Data for this task:
#[export] Instance ModelRoute_laws : ReconciledLaws ModelRoute.
Proof. split; done. Qed.
#[export] Instance LLMBackend_laws : ReconciledLaws LLMBackend.
Proof. split; done. Qed.
#[export] Instance ImageGenerationBackend_laws : ReconciledLaws ImageGenerationBackend.
Proof. split; done. Qed.

Ltac reconciled := repeat first [rewrite conditions_set | rewrite meta_set_conditions | rewrite conditions_set_meta
  | rewrite meta_set | rewrite status_set | rewrite meta_set_status | rewrite conditions_set_status].

(** [inv_ctl H]: advance an equation on a run of a controller to its result. *)
Ltac inv_ctl H :=
  repeat first
    [ progress (cbv beta iota zeta delta [mbind mret Ctl_bind Ctl_ret ctl_lift kube modifyClusters] in H;
                cbn [gw_kube gw_routes gw_clusters fst snd] in H)
    | discriminate H
    | match type of H with
      | context [match ?m with Ret _ => _ | Panic _ => _ end] =>
          let E := fresh "E" in destruct m as [[? ?]|] eqn:E; [|discriminate H]
      | context [let '(_, _) := ?p in _] => let E := fresh "E" in destruct p as [? ?] eqn:E
      end ].

Section Loop.
Context {K R X O : Type} `{ReconciledLaws O} `{KubeResource K O} `{KubeEnv K}.
Abbreviation S := (Gateway K R X).

(** The two states differ in the API server only. *)
Definition same_registers (g h : S) : Prop := gw_routes g = gw_routes h /\ gw_clusters g = gw_clusters h.

Lemma kube_registers {A} (f : K -> K * A) (g h : S) a : kube f g = Ret (h, a) -> same_registers h g.
Proof. unfold kube. destruct (f (gw_kube g)). by intros [= <- _]. Qed.

Lemma setStatusCondition_run typ ready message (o o' : O) (g g' : S) :
  setStatusCondition typ ready message o g = Ret (g', o') ->
  same_registers g' g /\ exists now, o' = ro_SetConditions (setCondition now typ ready message (ro_Conditions o)) o.
Proof.
  unfold setStatusCondition. run_ctl. destruct (kube_Now (gw_kube g)) as [k now]. intros [= <- <-].
  split; [done | by exists now].
Qed.

(** One turn of the loop on an object that is not being deleted. *)
Lemma reconcileLoop_step rr rrs (o o' : O) (g g' : S) :
  reconcileLoop (rr :: rrs) o g = Ret (g', o') ->
  exists g1 o1 err, rh_reconciler rr o g = Ret (g1, (o1, err)) /\
  (isDeleted o1 = false ->
   match err with
   | None => exists g2 o2, setStatusCondition (rh_typ rr) true "" o1 g1 = Ret (g2, o2) /\
       reconcileLoop rrs o2 g2 = Ret (g', o')
   | Some e => exists text now, ErrorText e = Ret text /\ same_registers g' g1 /\
       o' = ro_SetConditions (setCondition now (rh_typ rr) false text (ro_Conditions o1)) o1
   end).
Proof.
  cbn [reconcileLoop]. unfold mbind at 1, Ctl_bind at 1.
  destruct (rh_reconciler rr o g) as [[g1 [o1 err]]|]; [|done]. intros Hrun.
  exists g1, o1, err. split; [done|]. intros Hlive. destruct err as [e|].
  - rewrite Hlive in Hrun. revert Hrun. run_ctl. destruct (ErrorText e) as [text|]; [|done].
    intros Hrun. apply setStatusCondition_run in Hrun as [Hs [now ->]]. by exists text, now.
  - revert Hrun. unfold mbind, Ctl_bind.
    destruct (setStatusCondition (rh_typ rr) true "" o1 g1) as [[g2 o2]|]; [|done]. intros Hrun. by exists g2, o2.
Qed.
End Loop.

(** ** Computations that leave the registers alone *)
Section Reads.
Context {K R X : Type}.
Abbreviation S := (Gateway K R X).

Definition reads {A} (m : Ctl S A) : Prop := forall g g' a, m g = Ret (g', a) -> same_registers g' g.

Lemma reads_ret {A} (a : A) : reads (mret a).
Proof. by intros g g' b [= <- _]. Qed.

Lemma reads_kube {A} (f : K -> K * A) : reads (kube f).
Proof. intros g g' a H. by eapply kube_registers. Qed.

Lemma reads_lift {A} (m : outcome A) : reads (ctl_lift m).
Proof. intros g g' a. unfold ctl_lift. destruct m; [|done]. by intros [= <- _]. Qed.

Lemma reads_bind {A B} (m : Ctl S A) (f : A -> Ctl S B) :
  reads m -> (forall a, reads (f a)) -> reads (m ≫= f).
Proof.
  intros Hm Hf g g' b. unfold mbind, Ctl_bind. destruct (m g) as [[h a]|] eqn:E; [|done].
  intros E'. apply Hf in E'. apply Hm in E. destruct E, E'. split; congruence.
Qed.
End Reads.
#[export] Hint Resolve reads_ret reads_kube reads_lift reads_bind : knoway.

(** [reads]: by the structure of the computation. *)
Ltac reads :=
  repeat first
    [ progress intros | solve [auto with knoway] | apply reads_bind
    | match goal with |- reads (match ?x with _ => _ end) => destruct x end
    | match goal with |- reads (let '(_, _) := ?x in _) => destruct x end ].

Section Shared.
Context {K R X O : Type} `{ReconciledLaws O} `{KubeResource K O} `{KubeEnv K}.
Abbreviation S := (Gateway K R X).

Lemma reads_shouldForceDelete (o : O) : reads (shouldForceDelete (R := R) (X := X) o).
Proof. unfold shouldForceDelete. reads. Qed.

Lemma reads_reconcileConfig (o : O) : reads (reconcileConfig (R := R) (X := X) o).
Proof. unfold reconcileConfig. reads. Qed.

(** Only the finalizers change. *)
Lemma reconcileConfig_run (o o' : O) (g g' : S) err :
  reconcileConfig o g = Ret (g', (o', err)) ->
  o' = o \/ o' = ro_SetMeta (setFinalizers [KnowayFinalzer] (ro_Meta o)) o.
Proof.
  unfold reconcileConfig. destruct (_ =? 0).
  - run_ctl. destruct (kube_Update _ _) as [k [o1 e]]. intros [= _ <- _]. by right.
  - intros [= _ <- _]. by left.
Qed.
End Shared.
#[export] Hint Resolve reads_shouldForceDelete reads_reconcileConfig : knoway.

(** ** The route manager under the controllers

    The order of a [range] is some order of the keys. *)
Class KubeLaws (K : Type) `{KubeEnv K} : Prop := {
  range_order keys k k' order : kube_RangeOrder keys k = (k', order) -> order ≡ₚ keys }.

Section Routes.
Context {K R X : Type} `{RouteInterface R} `{KubeLaws K}.
Abbreviation S := (Gateway K R X).

Lemma uniqueRoutes_order (s : RouteManager R) o1 o2 op : uniqueRoutes (rm_exec s o1 op) = uniqueRoutes (rm_exec s o2 op).
Proof.
  rewrite !uniqueRoutes_union. destruct op as [cfg|n|cfg|n]; simpl; try done.
  - unfold RegisterMatchRouteWithConfig. by destruct (route_New cfg).
  - unfold RegisterBaseRouteWithConfig. destruct (route_New cfg); [|done]. cbn zeta. cbn [matchRouteRegistry].
    by destruct (matchRouteRegistry s !! route_name cfg).
Qed.

(** What a controller does to the routes is a step of the manager. *)
Lemma modifyRoutes_step {A} (op : rm_op) (f : RouteManager R -> list string -> RouteManager R * A) (g g' : S) a :
  (forall s order, fst (f s order) = rm_exec s order op) ->
  modifyRoutes f g = Ret (g', a) ->
  rm_step (gw_routes g) op (gw_routes g') /\ gw_clusters g' = gw_clusters g /\
  exists order, a = snd (f (gw_routes g) order).
Proof.
  intros Hf. unfold modifyRoutes. cbn zeta. rewrite Hf.
  destruct (kube_RangeOrder _ (gw_kube g)) as [k order] eqn:E. apply range_order in E.
  specialize (Hf (gw_routes g) order). destruct (f (gw_routes g) order) as [r b] eqn:Ef. simpl in Hf.
  intros [= <- <-]. cbn [gw_routes gw_clusters]. split; [|split; [done|exists order; by rewrite Ef]].
  rewrite Hf. constructor. unfold key_order. by rewrite (uniqueRoutes_order _ order []).
Qed.

Lemma modifyRoutes_total {A} (f : RouteManager R -> list string -> RouteManager R * A) (g : S) :
  exists g' a, modifyRoutes f g = Ret (g', a).
Proof.
  unfold modifyRoutes. destruct (kube_RangeOrder _ _) as [k order].
  destruct (f (gw_routes g) order) as [r a]. eauto.
Qed.

Lemma rm_step_registries (s s' : RouteManager R) op :
  rm_step s op s' ->
  (matchRouteRegistry s', routeRegistry s') = spec_registries (matchRouteRegistry s, routeRegistry s) op.
Proof.
  destruct 1 as [s op order _]. destruct op as [cfg|n|cfg|n]; simpl; try done.
  - unfold RegisterMatchRouteWithConfig. by destruct (route_New cfg).
  - unfold RegisterBaseRouteWithConfig. destruct (route_New cfg); [|done]. cbn zeta. cbn [matchRouteRegistry].
    by destruct (matchRouteRegistry s !! route_name cfg).
Qed.
End Routes.

(** ** The loop on an object that is not being deleted

    [P l] holds where the handlers [l] are still to run, [Q l] where the first
    of [l] has failed. *)
Section Shape.
Context {K R X O : Type} `{ReconciledLaws O} `{KubeResource K O} `{KubeEnv K}.
Abbreviation S := (Gateway K R X).
Variables P Q : list (reconcileHandler K R X O) -> O -> S -> Prop.
Hypothesis P_kept : forall l o cs g g', P l o g -> same_registers g' g -> P l (ro_SetConditions cs o) g'.
Hypothesis Q_kept : forall l o cs g g', Q l o g -> same_registers g' g -> Q l (ro_SetConditions cs o) g'.
Hypothesis P_step : forall rr l o g o1 g1 err, P (rr :: l) o g -> rh_reconciler rr o g = Ret (g1, (o1, err)) ->
  isDeleted o1 = false /\ ro_Conditions o1 = ro_Conditions o /\
  match err with None => P l o1 g1 | Some _ => Q (rr :: l) o1 g1 end.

Your instructions: Set down again, word for word, the stretch of records from the line with "end) => destruct x end" to the line with "Lemma reads_reconcileConfig (o", both of those lines included.

Written answer:
    | match goal with |- reads (match ?x with _ => _ end) => destruct x end
    | match goal with |- reads (let '(_, _) := ?x in _) => destruct x end ].

Section Shared.
Context {K R X O : Type} `{ReconciledLaws O} `{KubeResource K O} `{KubeEnv K}.
Abbreviation S := (Gateway K R X).

Lemma reads_shouldForceDelete (o : O) : reads (shouldForceDelete (R := R) (X := X) o).
Proof. unfold shouldForceDelete. reads. Qed.

Lemma reads_reconcileConfig (o : O) : reads (reconcileConfig (R := R) (X := X) o).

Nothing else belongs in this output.